Papeete, le 18 octobre 2019 – Alors que des travaux doivent être menés pour la documentation du futur Centre de mémoire du nucléaire, l’historien Jean-Marc Regnault dénonce la fermeture d’archives du CEP qui étaient pourtant ouvertes en 1998. Un « malheureux retour en arrière » qui entache la volonté affichée de transparence de l’Etat sur ce dossier, regrette le chercheur.
 
Dans une tribune publiée vendredi dans Tahiti Pacifique, l’historien Jean-Marc Regnault dévoile une étonnante difficulté à accéder à des archives du Centre d’expérimentation du Pacifique (CEP), ouvertes en 1998 mais refermées en 2019. Un « malheureux retour en arrière » dénoncé par le chercheur associé à l’Université de la Polynésie française, notamment dans le cadre des travaux préparatoire à la documentation du futur Centre de mémoire.

« Ces archives ne me sont plus ouvertes à moi-même, mais surtout elles ne sont plus ouvertes aux chercheurs, et notamment à l’équipe qui a été mise sur pied pour enrichir le Centre de mémoire du nucléaire aujourd’hui à Tahiti », explique Jean-Marc Regnault. « J’ai publié certaines de ces archives. J’ai fait des articles et même un livre ‘La France à l’opposé d’elle-même’ grâce à elles. Et j’ai donc expliqué le cheminement qui avait amené le CEP en Polynésie. Seulement il y a d’autres archives, que je n’ai pas consultées parce que le temps me manquait, qui peuvent approfondir, peaufiner ou apporter des exemples. Donc maintenant, on est bloqué sur le travail que j’avais fait il y a maintenant 21 ans. »
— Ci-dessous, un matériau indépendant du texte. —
(** Deriving makes the whole subtree of a node good. *)
Lemma deriveShapes_derives fuel : ∀ i s s',
  shaped s → deriveShapes d bl order fuel i s = Ok (tt, s') → derives s s' ∧ good (r_nodes s') i.
Proof.
  induction fuel as [|fuel IH]; intros i s s' Hs; [done|]. cbn [deriveShapes].
  intros (x & s0 & [Hx ->]%node_at_ok & H)%M_bind_ok.
  apply M_bind_ok in H as ([] & s1 & H1 & H). apply for_each_derives in H1 as [D1 G1]; [|by intros; apply IH|done].
  apply M_bind_ok in H as ([] & s2 & H2 & H). apply for_each_derives in H2 as [D2 G2]; [|by intros; apply IH|by eapply derives_shaped].
  apply M_bind_ok in H as (sh & s3 & H3 & H).
  pose proof (derives_trans _ _ _ D1 D2) as D. pose proof (derives_shaped _ _ D Hs) as Hs2.
  destruct (proj1 D i x Hx) as [old Hx2].
  apply (deriveNodeShape_derived i s2 (with_shape old x) sh s3 old) in H3 as (-> & Hd & Hf); [|done|by destruct x].
  apply update_node_ok in H. apply derived_shape in Hd.
  assert (∀ k, good (r_nodes s2) k → r_nodes s' !! k = r_nodes s2 !! k) as Hgood.
  { intros k Hk. rewrite H. destruct (decide (k = i)) as [->|Hne]; [|by rewrite list_lookup_alter_ne].
    rewrite list_lookup_alter_eq, Hx2. cbn. inversion Hk as [? y sy Hy Hsy Hdy _]; subst.
    assert (y = with_shape old x) as -> by congruence. apply derived_shape in Hdy.
    assert (sy = old) as -> by (destruct x; cbn in Hsy; congruence).
    rewrite (derived_unique _ _ _ _ _ Hdy Hd) by done. by destruct x.  }
  assert (derives s s') as D'.
  { eapply derives_trans; [exact D|]. split_and!; [|done|by rewrite H, length_alter].
    intros k y Hy. rewrite H. destruct (decide (k = i)) as [->|Hne].
    - rewrite list_lookup_alter_eq, Hy. cbn. by exists sh.
    - rewrite list_lookup_alter_ne, Hy by done. destruct (Hs2 k y Hy) as [sy Hsy]. exists sy. by rewrite with_shape_id. }
  split; [done|].
  assert (∀ c, c ∈ n_outgoing x ++ n_incoming x → good (r_nodes s2) c) as Hkids.
  { intros c [Hc|Hc]%elem_of_app; [by eapply derives_good, G1|by apply G2]. }
  apply (good_intro _ i (with_shape sh x) sh).
  - rewrite H, list_lookup_alter_eq, Hx2. cbn. by destruct x.
  - by destruct x.
  - apply derived_shape. unfold derived in *. case_decide; [done|].
    destruct Hd as (own & cs & Ho & Hcs & E). exists own, cs. split; [done|]. split; [|done]. clear E.
    apply (lookups_kept (r_nodes s2)); auto.
  - intros c Hc. eapply good_kept; [exact Hgood|]. apply Hkids. by destruct x.
Qed.
End derive.

(** * Properties *)

Inductive reaches (ns : list QueryNode) (i : node_id) : node_id → Prop :=
  | reaches_self : reaches ns i i
  | reaches_child j x c : reaches ns i j → ns !! j = Some x → c ∈ n_outgoing x ++ n_incoming x → reaches ns i c.

Section properties.
Context (d : DbInfos) (bl : Blacklist) (order : list occurrence → list occurrence).

Lemma good_reaches ns i j : good d order ns i → reaches ns i j → good d order ns j.
Proof using Type.
  intros Hi. induction 1 as [|j x c Hj IH Hx Hc]; [done|]. inversion IH as [? y s Hy _ _ Hkids]; subst.
  assert (y = x) as -> by congruence. by apply Hkids.
Qed.


(** The nodes a write touches: no step enters a readonly node. *)
Inductive writes_to (ns : list QueryNode) (i : node_id) : node_id → Prop :=
  | writes_self : writes_to ns i i
  | writes_child j x c y : writes_to ns i j → ns !! j = Some x → c ∈ n_outgoing x ++ n_incoming x →
      ns !! c = Some y → n_mode y ≠ READONLY → writes_to ns i c.

(** The identity of a node's rows can be read from its payload. *)
Definition identified (i : node_id) (x : QueryNode) (s : NodeShape) : Prop :=
  ∃ r, node_relation d x = Some r ∧ IsFunction x = false ∧ identity_cols x r ≠ [] ∧
    ∀ o, o ∈ identity_cols x r → ∃ c cp at_, o = Some c ∧ Key cp = Key (own_path i c) ∧ MkExtractor cp at_ ∈ sh_extractors s.

Lemma once_clean_extractor os key :
  (∀ a, order a ≡ₚ a) → once_clean (record_all os []) key = true →
  ∃ cp at_, Key cp = key ∧ MkExtractor cp at_ ∈ extractors order (record_all os []).
Proof using Type.
  intros Horder. unfold once_clean. rewrite record_all_get.
  destruct (shown_as key os) as [|[[cp at_] b] os'] eqn:E; [done|]. cbn [occurrence_of oc_count oc_clean].
  intros [Hc Hb]%andb_true_iff. apply Nat.eqb_eq in Hc. destruct os'; [|done]. cbn in Hb. rewrite andb_true_r in Hb. subst b.
  assert (Key cp = key) as Hk.
  { assert ((cp, at_, true) ∈ shown_as key os) as H by (rewrite E; by left). by apply list_elem_of_filter in H as [? _]. }
  exists cp, at_. split; [done|]. apply extractors_shown; [done|]. by rewrite Hk.
Qed.

Lemma identityIsWritable_identified i x a :
  (∀ b, order b ≡ₚ b) → a = accum_of d i x → identityIsWritable d i x a = Ok true →
  ∀ s, sh_extractors s = extractors order a → identified i x s.
Proof using Type.
  intros Horder -> H s Hs. unfold identityIsWritable in H. destruct (node_relation d x) as [r|] eqn:Hr; [|done].
  destruct (IsFunction x) eqn:Hf; [done|]. exists r. split_and!; [done..| |].
  { intros E. by rewrite E in H. }
  rewrite Hs. unfold accum_of in *. rewrite walk_shows in *.
  assert (all_once_clean i (record_all (shows d i x (n_select x) [] true) []) (identity_cols x r) = Ok true) as Hall
    by (by destruct (identity_cols x r)).
  clear H. revert Hall. induction (identity_cols x r) as [|[c|] cols IH]; cbn [all_once_clean]; [by intros _ o ?%not_elem_of_nil| |done].
  destruct (once_clean _ _) eqn:Hc; [|done]. intros Hall o [->|Ho]%elem_of_cons; [|by apply IH].
  destruct (once_clean_extractor _ _ Horder Hc) as (cp & at_ & ? & ?). by exists c, cp, at_.
Qed.

End properties.

(** Users written by their id, their name in an object of its own. *)
Definition writing_query : rawRelation :=
  RawRelation "users" "" false "" "" None None None None "upsert" "" None None None None
    (Some (ObjectExpr [("id", Identifier "id" None);
                       ("who", ObjectExpr [("name", CoalesceExpr [Identifier "name" None; StringLiteral "?"])])]))
    false [] [] None None.
Definition run_resolver {A} (m : resolve A) (s : resolver) : resolver := match m s with Ok (_, s) => s | _ => s end.
Definition resolved_query (q : rawRelation) : resolver :=
  let s := run_resolver (resolveQuery blog_infos (MkBlacklist ∅ ∅) 6 q) empty_resolver in
  run_resolver (resolveExpressions blog_infos (MkBlacklist ∅ ∅) (length (r_nodes s)) 0) s.
Definition writing : resolver := resolved_query writing_query.
Definition shaped_writing : resolver := run_resolver (deriveShapes blog_infos (MkBlacklist ∅ ∅) id 1 0) writing.

Lemma shaped_lookup s : forallb (λ x, bool_decide (n_shape x ≠ None)) (r_nodes s) = true → shaped s.
Proof.
  intros H i x Hx. rewrite forallb_forall in H. specialize (H x). rewrite bool_decide_eq_true in H.
  apply list_elem_of_lookup_2, list_elem_of_In in Hx. destruct (n_shape x); [by eexists|by destruct (H Hx)].
Qed.

Definition user_name : Column := default (MkColumn "" 0 "" "" false false false false false false)
  (GetRelation blog_infos 1 ≫= λ r, ColumnsMap (Columns r) !! "name").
Ces archives du CEP, compilées au service historique de la Défense à Vincennes, démontrent notamment que l’Etat avait décidé dès 1957 de ne choisir que « provisoirement » le site du Sahara pour ses expérimentations nucléaires. Et donc que la décision de transférer les essais nucléaires en Polynésie française était bien antérieure à l’indépendance de l’Algérie, comme le voulait la version officielle à l’époque. Preuve en est avec le rapport du général Ailleret en janvier 1957, qui évoquait déjà la piste des Tuamotu pour ces expérimentations.

Archives fermées

Ce qui semble aujourd’hui bloquer la consultation de ces archives, c’est une loi du 15 juillet 2008. Avant cette loi, quand un dossier d’archive comportait des éléments classés « secret défense », ils étaient retirés avant consultation du dossier par les chercheurs. Mais depuis cette loi de 2008, lorsqu’il y a un élément « secret défense » dans un dossier, c’est l’intégralité du dossier qui est retiré. « C’est ce qu’on nous avait expliqué en 2009 lorsque nous avions travaillé sur l’atelier consacré au nucléaire lors des états généraux », explique Jean-Marc Regnault.
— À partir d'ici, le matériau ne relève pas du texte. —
Definition compileScalarHop (child : node_id) (path : list Column) n : C unit :=
  scalar_hop child n (λ alias, WriteQualifiedPath alias path).
Definition compileScalarHopComputed (child : node_id) (fn : Function_) n : C unit :=
  scalar_hop child n (λ alias, _ ← write (EscapedString (fn_ident fn)); Paren (write alias)).
Definition compileChildRowValue (child : node_id) n : C unit :=
  scalar_hop child n write.

Definition compileColumnPath (node : node_id) (path : list Column) n : C unit :=
  if decide (Some node = n) then alias ← alias_of n; WriteQualifiedPath alias path
  else compileScalarHop node path n.

Definition compileComputedFieldRef (node : node_id) (fn : Function_) n : C unit :=
  if decide (Some node = n) then
    alias ← alias_of n;
    _ ← write (EscapedString (fn_ident fn)); Paren (write alias)
  else compileScalarHopComputed node fn n.

Definition compileResolvedField (r : option ResolvedField) n : C unit :=
  match r with
  | Some (RColumnPath node path _) => run (JPath node path n)
  | Some (RQueryNode c) => if decide (Some c = n) then alias ← alias_of n; write alias else compileChildRowValue c n
  | Some (RShape _) => error_ "sql: a literal-object landing reached as a bare expression value is not yet supported"
  | Some (RComputed node fn) => compileComputedFieldRef node fn n
  | None => error_ "sql: identifier resolved to nothing (opaque), cannot compile as a value"
  end.

Definition compileFolded (op : string) l r n : C unit :=
  if String.eqb op FoldDot then
    match r with
    | Identifier _ resolved => compileResolvedField resolved n
    | _ => error_ "sql: hop's right side is not an identifier (%T)"
    end
  else if String.eqb op "??" then _ ← write "coalesce"; compileArgList [l; r] n
  else if String.eqb op "||?" then _ ← write "concat"; compileArgList [l; r] n
  else
    _ ← compileOperand l n;
    _ ← write (default (" " +:+ op +:+ " ") (map_get op foldOpTextOverrides));
    compileOperand r n.

Definition compileColumnRead (col : option Column) n (def : option Expression) : C unit :=
  match col with
  | None => error_ "sql: get/get-set has no resolved column"
  | Some c =>
      alias ← alias_of n;
      match def with
      | None => qualify alias (col_name c)
      | Some def =>
          _ ← write "coalesce";
          Paren (
            _ ← qualify alias (col_name c); _ ← write ", ";
            match def with
            | DefaultKeyword =>
                if String.eqb (DefaultExpression c) "" then error_ "sql: default keyword used on column %q, which has no DB-level default"
                else write (DefaultExpression c)
            | _ => compileExpr def n
            end)
      end
  end.

(** ** Aggregates *)

(** A bare reference to the aggregated relation is its row. *)
Definition compileAggArgument (target : node_id) (alias : string) e : C unit :=
  match bareResolvedField e with
  | Some (RQueryNode c) => if decide (c = target) then _ ← write alias; write ".*" else compileExpr e (Some target)
  | _ => compileExpr e (Some target)
  end.

Definition compileAggFunctionCall e (target : node_id) (alias : string) : C unit :=
  match e with
  | AggExpr _ _ args filter distinct order_by (Some fn) =>
      _ ← write (EscapedString (fn_ident fn));
      _ ← write "(";
      _ ← (if distinct : bool then write "distinct " else mret tt);
      _ ← List_ ", " args (compileAggArgument target alias);
      _ ← match order_by with
          | [] => mret tt
          | _ => _ ← write " order by "; compileOrderTerms order_by (Some target)
          end;
      _ ← write ")";
      match filter with
      | Some f => _ ← write " filter "; Paren (_ ← write "where "; compileExpr f (Some target))
      | None => mret tt
      end
  | _ => lift Panic
  end.

Definition compileAgg e n : C unit :=
  match e with
  | AggExpr address _ args _ _ _ resolved =>
      match resolved with
      | None => error_ "sql: agg %q has no resolved function"
      | Some _ =>
          match aggTargetChild args with
          | None => error_ "sql: agg %q's argument doesn't reference an incoming relation"
          | Some target =>
              c ← get;
              match plan_of (c_laterals c) target with
              | Some plan =>
                  match shared_agg plan address with
                  | Some a => _ ← write (lp_alias plan); _ ← write "."; write (ac_alias a)
                  | None => error_ "sql: internal error : agg not found in its own node's LATERAL plan"
                  end
              | None =>
                  parentAlias ← alias_of n;
                  childAlias ← allocAlias;
                  _ ← set_alias target childAlias;
                  Paren (
                    _ ← write "select "; _ ← compileAggFunctionCall e target childAlias;
                    _ ← write (" from (" +:+ newline);
                    _ ← Indented (run (JNode target childAlias parentAlias));
                    _ ← write (newline +:+ ") "); write childAlias)
              end
          end
      end
  | _ => lift Panic
  end.

(** ** Select fields *)

Definition is_scalar_function (x : QueryNode) : option Function_ :=
  match n_function x, n_relation x with
  | Some fn, None => if ReturnsSet fn then None else Some fn
  | _, _ => None
  end.

Definition compileEmbedField (child parent : node_id) (parentAlias : string) : C unit :=
  c ← get;
  match plan_of (c_laterals c) child with
  | Some plan => _ ← write (lp_alias plan); write ".arr"
  | None =>
      x ← c_node child;
      match is_scalar_function x with
      | Some fn => Paren (_ ← write "select "; compileFunctionCall fn (n_args x) (n_named x) (Some parent))
      | None =>
          to_one ← isOutgoingOf (Some parent) child;
          childAlias ← allocAlias;
          let row := wrapNodeAsValue x childAlias in
          Paren (
            _ ← write "select ";
            _ ← (if to_one : bool then write row
                 else _ ← write "coalesce("; _ ← write (aggregateRows row); _ ← write ", "; _ ← write emptyRows; write ")");
            _ ← write (" from (" +:+ newline);
            _ ← Indented (run (JNode child childAlias parentAlias));
            _ ← write (newline +:+ ") "); write childAlias)
      end
  end.

Definition compileSelectField (node : node_id) (alias : string) (f : selectField) : C unit :=
  match f with
  | SFColumn _ c =>
      native ← (if decide (format cfg = FormatCBOR) then lift (nativeCBORType d (col_type c)) else mret true);
      if native : bool then qualify alias (col_name c)
      else _ ← write "to_jsonb("; _ ← qualify alias (col_name c); write ")"
  | SFExpr _ e =>
      match embedChildOf f with
      | Some child => compileEmbedField child node alias
      | None => compileExpr e (Some node)
      end
  | SFEmbed _ child => compileEmbedField child node alias
  end.

(** [jsonb_build_object] of keys and values. *)
Definition build_object {A} (key : A → string) (fields : list A) (value : A → C unit) : C unit :=
  _ ← write "jsonb_build_object";
  Paren (List_ ", " fields (λ f, _ ← bind (BoundText (key f)); _ ← write "::text, "; value f)).

Definition compileObjectLiteral (fields : list (string * Expression)) n : C unit :=
  build_object fst (sorted_fields fields) (λ kv, compileExpr kv.2 n).

(** [own] and [full] as a value; [selectFieldsFor] reads the node. *)
Definition compileShapeAsJsonObject e n : C unit :=
  match n with
  | None => lift Panic
  | Some i =>
      x ← c_node i;
      fields ← selectFieldsFor x e;
      build_object sf_key fields (λ f, alias ← alias_of n; compileSelectField i alias f)
  end.

(** ** [compileExpr] *)

Definition compileExpr_body e n : C unit :=
  match e with
  | NullLiteral => write "null"
  | BoolLiteral b => write (if b then "true" else "false")
  | NumberLiteral z => bind (BoundFloat z)
  | StringLiteral s => bind (BoundText s)
  | BigIntLiteral s => _ ← bind (BoundText s); write "::bigint"
  | NumericLiteral s => _ ← bind (BoundText s); write "::numeric"
  | DefaultKeyword => error_ "sql: DefaultKeyword reached outside a get/col default position"
  | Identifier _ r => compileResolvedField r n
  | UnaryExpr op e => compileUnary op e n
  | BinaryExpr op l r => compileBinary op l r n
  | FoldedExpr op l r => compileFolded op l r n
  | BetweenExpr negate min e max =>
      _ ← compileOperand e n;
      _ ← write (if negate then " not between " else " between ");
      _ ← compileOperand min n; _ ← write " and "; compileOperand max n
  | InExpr negate subject candidates => compileIn negate subject candidates n
  | AnyAllExpr all op subject array => compileAnyAll all op subject array n
  | ConcatWsExpr separator args => _ ← write "concat_ws"; compileArgList (separator :: args) n
  | CoalesceExpr args => _ ← write "coalesce"; compileArgList args n
  | FormatExpr f args => _ ← write "format"; compileArgList (StringLiteral f :: args) n
  | AggExpr _ _ _ _ _ _ _ => compileAgg e n
  | CallExpr _ args resolved =>
      match resolved with
      | None => error_ "sql: call to %q has no resolved function"
      | Some fn => _ ← write (EscapedString (fn_ident fn)); compileArgList args n
      end
  | ObjectExpr fields => compileObjectLiteral fields n
  | StarExpr _ _ _ => compileShapeAsJsonObject e n
  | ArrExpr items | LstExpr items => compileArray items n
  | IndexExpr array index => compileSlice array [index] n
  | SliceExpr array from to => compileSlice array [from; to] n
  | ColExpr _ dget dset r c =>
      match dget, dset with
      | None, None => compileResolvedField r n
      | _, _ => compileColumnRead c n dget
      end
  | GetExpr _ def c => compileColumnRead c n def
  | SetExpr _ _ _ => write "null"
  | ParamExpr name cast =>
      _ ← bind_param name; _ ← write "::"; write (if String.eqb cast "" then "jsonb" else cast)
  end.

(** ** Nodes *)

Definition compileLateralJoin (child : node_id) (parentAlias : string) (plan : lateralPlan) : C unit :=
  childAlias ← allocAlias;
  _ ← set_alias child childAlias;
  x ← c_node child;
  _ ← write (" left join lateral (" +:+ newline);
  _ ← Indented (
    _ ← write "select ";
    _ ← (if lp_hasArray plan
         then _ ← write (aggregateRows (wrapNodeAsValue x childAlias)); write " as arr" else mret tt);
    _ ← for_each (λ i a,
           _ ← (if lp_hasArray plan || Nat.ltb 0 i then write ", " else mret tt);
           _ ← compileAggFunctionCall (ac_expr a) child childAlias;
           _ ← write " as "; write (ac_alias a)) 0 (lp_aggs plan);
    _ ← write (" from (" +:+ newline);
    _ ← Indented (run (JNode child childAlias parentAlias));
    _ ← write (newline +:+ ") "); write childAlias);
  _ ← write (newline +:+ ") "); _ ← write (lp_alias plan); write " on true".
« Je n’avais pas essayé, avant 2008, de redemander des archives, je ne sais pas ce qu’on m’aurait dit. Mais en règle générale, les souvenirs que j’ai, c’est que lorsque des archives étaient ouvertes pour un chercheur, elles restaient ouvertes et elles étaient même ouvertes pour d’autres chercheurs. A partir du moment où on avait commencé à publier, il n’y avait plus aucune raison de les cacher », s’étonne aujourd’hui l’historien.

L’historien s’était déjà vu refuser l’accès à ces archives en 2013. Mais la situation devient réellement préoccupante aujourd’hui avec les travaux sur le Centre de mémoire. « François Hollande avait parlé d’un ‘centre d’archives du nucléaire’. On a voulu retirer l’expression ‘archives’ qui n’était peut-être pas très engageante, mais c’était l’esprit. Donc la question que je pose, c’est : Est-ce qu’on peut faire l’histoire du nucléaire sans les archives ? Est-ce qu’on peut faire les archives du nucléaire sans les archives ? C’est quand même antinomique. »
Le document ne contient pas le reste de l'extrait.